The following are my raw notes.
Presenter: Victor Kisch, Stoel Rives, LLP
Issues today:
- background checks via social media
- communicating confidential information
- learning about employees’ personal information, health issues and family info
- bad-mouthing company and supervisors
- and many more
Employees expect free speech rights. There aren’t any, really—only with the government.
- The question: is the employee putting the employer in a negative light?
- Need to communicate this to your employees.
Risks
- liability for torts committed by an employee (e.g., defamation, invasion of privacy)
- liability for harassment or discrimination claims
- example: hiring process (not hiring an employee based upon protected information found in social media)
- one way to avoid this: have one person do the background check and have the other make the hiring decision
- trade secrets
Presenter: Bryan Rhoads, Intel (@bryanrhoads)
Why social media?
- Passion, leadership, influence, feedback, reach, personal
Their goals:
- Amplify Intel and brand
- Build community
- Empower employees
- Engage others
- Be social media leaders
- Expand the conversation
What’s in it for Intel?
- Go beyond traditional marketing
- Communicate directly
- Humanize our technology and brand
- Share our passion
- Engage the influencers
- Close the feedback loops
- Reach audiences
- SEO
Expectations:
- Treat it with respect
- Follow the guidelines
- Be committed
- Be patient
- Be yourself (your best self)
- When in doubt—escalate
- Intel Code of Conduct
Guidelines for Participation:
- Learn, follow, check back for changes
- Good marketing & PR sense
- Good old common sense
Words of Caution:
- Monitor yourself
- Know potential impact on Intel and third parties
- Know off-limits topics and avoid them
- Only public content (no classified or confidential)

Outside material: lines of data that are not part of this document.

(* ===== verification/Revocation.v ===== *)
(** * Revoked tokens (src/webrtc/src/auth/turbo_media_revocation.c)

    A node's bounded replica of the set of revoked token digests: versioned
    snapshots, exact-next revocations, and the check that authorization makes.
    The digests are one flat byte buffer; the specification is a finite set. *)

From stdpp Require Import strings gmap.
From S2P Require Import Prelude Version.

(* ------------------------------------------------------------------ *)
(** ** Data *)

Definition MAX_REVOKED_TOKENS : Z := 256.
Definition SHA256_BYTES : Z := 32.
Definition SHA256_HEX_BYTES : Z := 64.

Inductive revocation_result :=
  | REVOCATION_ERROR | REVOCATION_APPLIED | REVOCATION_STALE | REVOCATION_GAP
  | REVOCATION_LIMIT.

Inductive revocation_status := STATUS_UNKNOWN | STATUS_CLEAR | STATUS_REVOKED.

Record revocation_state_t := {
  rv_epoch : Z;
  rv_sequence : Z;
  rv_required_epoch : Z;
  rv_required_sequence : Z;
  rv_count : Z;
  rv_max_entries : Z;
  rv_synchronized : Z;
  rv_digests : list Z }.

(* ------------------------------------------------------------------ *)
(** ** Digests *)

Definition revocation_hex_nibble (value : Ascii.ascii) : option Z :=
  let v := Z.of_N (Ascii.N_of_ascii value) in
  if (48 <=? v) && (v <=? 57) then Some (u8 (v - 48)) else
  if (97 <=? v) && (v <=? 102) then Some (u8 (v - 97 + 10)) else None.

- Don’t disparage the competition (or Intel)
- If blogging about competitors, contact Legal
- Don’t imply product endorsements (for other companies)
- Consult Intel Global Communications (PR) on media requests
- Social media can fall under commercial speech (subject to Truth in Advertising)—you must substantiate claims
- Sourcing attribution
Be transparent: use your real name, e-mail, identify your role and point out vested interests
Be judicious: everything is public/searchable, know what’s confidential and protect your business and your own privacy
Write what you know – know what you write: stick to your subject matter area of expertise, use first-person, include disclaimers, respect brand/trademark/copyright/etc. and disclose if you are speaking out of your area of expertise
Perception is reality: successful + newsworthy = extra attention, your content creates perceptions and do us proud
It’s a conversation: talk to real people, show your personality and invite participation
Add value: helpful, thought-provoking and community-building content
Create some excitement: share the great stuff happening, amp up public dialogue and learn from others
Be a leader: promote healthy debate, choose topics carefully and keep it clean/considerate
Did you screw up?: be honest, quick, don’t ignore it and get help
If it makes you pause: pay attention to gut feelings
Questions Asked
Q: How much time should employees dedicate to (or be allowed to engage in) social media?
A: More for managers to consider. Watch personal/incidental time. Bit of a blurry line between personal vs. work updates.
Q: How do employees know what’s different between confidential info and what’s new/breaking news that can be shared?
A: If it happens, take it down, but share why you took it down (be transparent).
Q: What happens with disgruntled employees?
A: If they are doing it on company time, then it’s a manager/HR issue. If they’ve been dismissed, then there isn’t much they can do as a business. Employees need to consider their own professional profile they create by being slanderous.
Q: Tell us about the good, bad and ugly moderation policy.
A: If you blog, it’s your responsibility to answer and moderate. Publish comments that are positive or negative, but if it’s “ugly” or offensive, then they’ll be deleted.
Q: How much is the burden on the employer to develop and train employees on these policies?
A: It’s a really good idea to do the training.
Q: What can or should a company do if an employee is saying negative things about their employee on Facebook? (Especially when they identify that they work for the company.)
A: It’s very case-by-case. If it’s repeated and they are mentioning they work for the company, then you might want to take action.
Q: How do I advocate for having these policies in place with my executives?
A: Get data and find examples of other firms/companies do it. If your customers are online using social media, then that further adds to the case.
Q: Are there legal issues education should be considering?
A: Make sure your social media guidelines follow your other guidelines.
Q: How do you manage relationships between donors, employees, patients, partners, etc.?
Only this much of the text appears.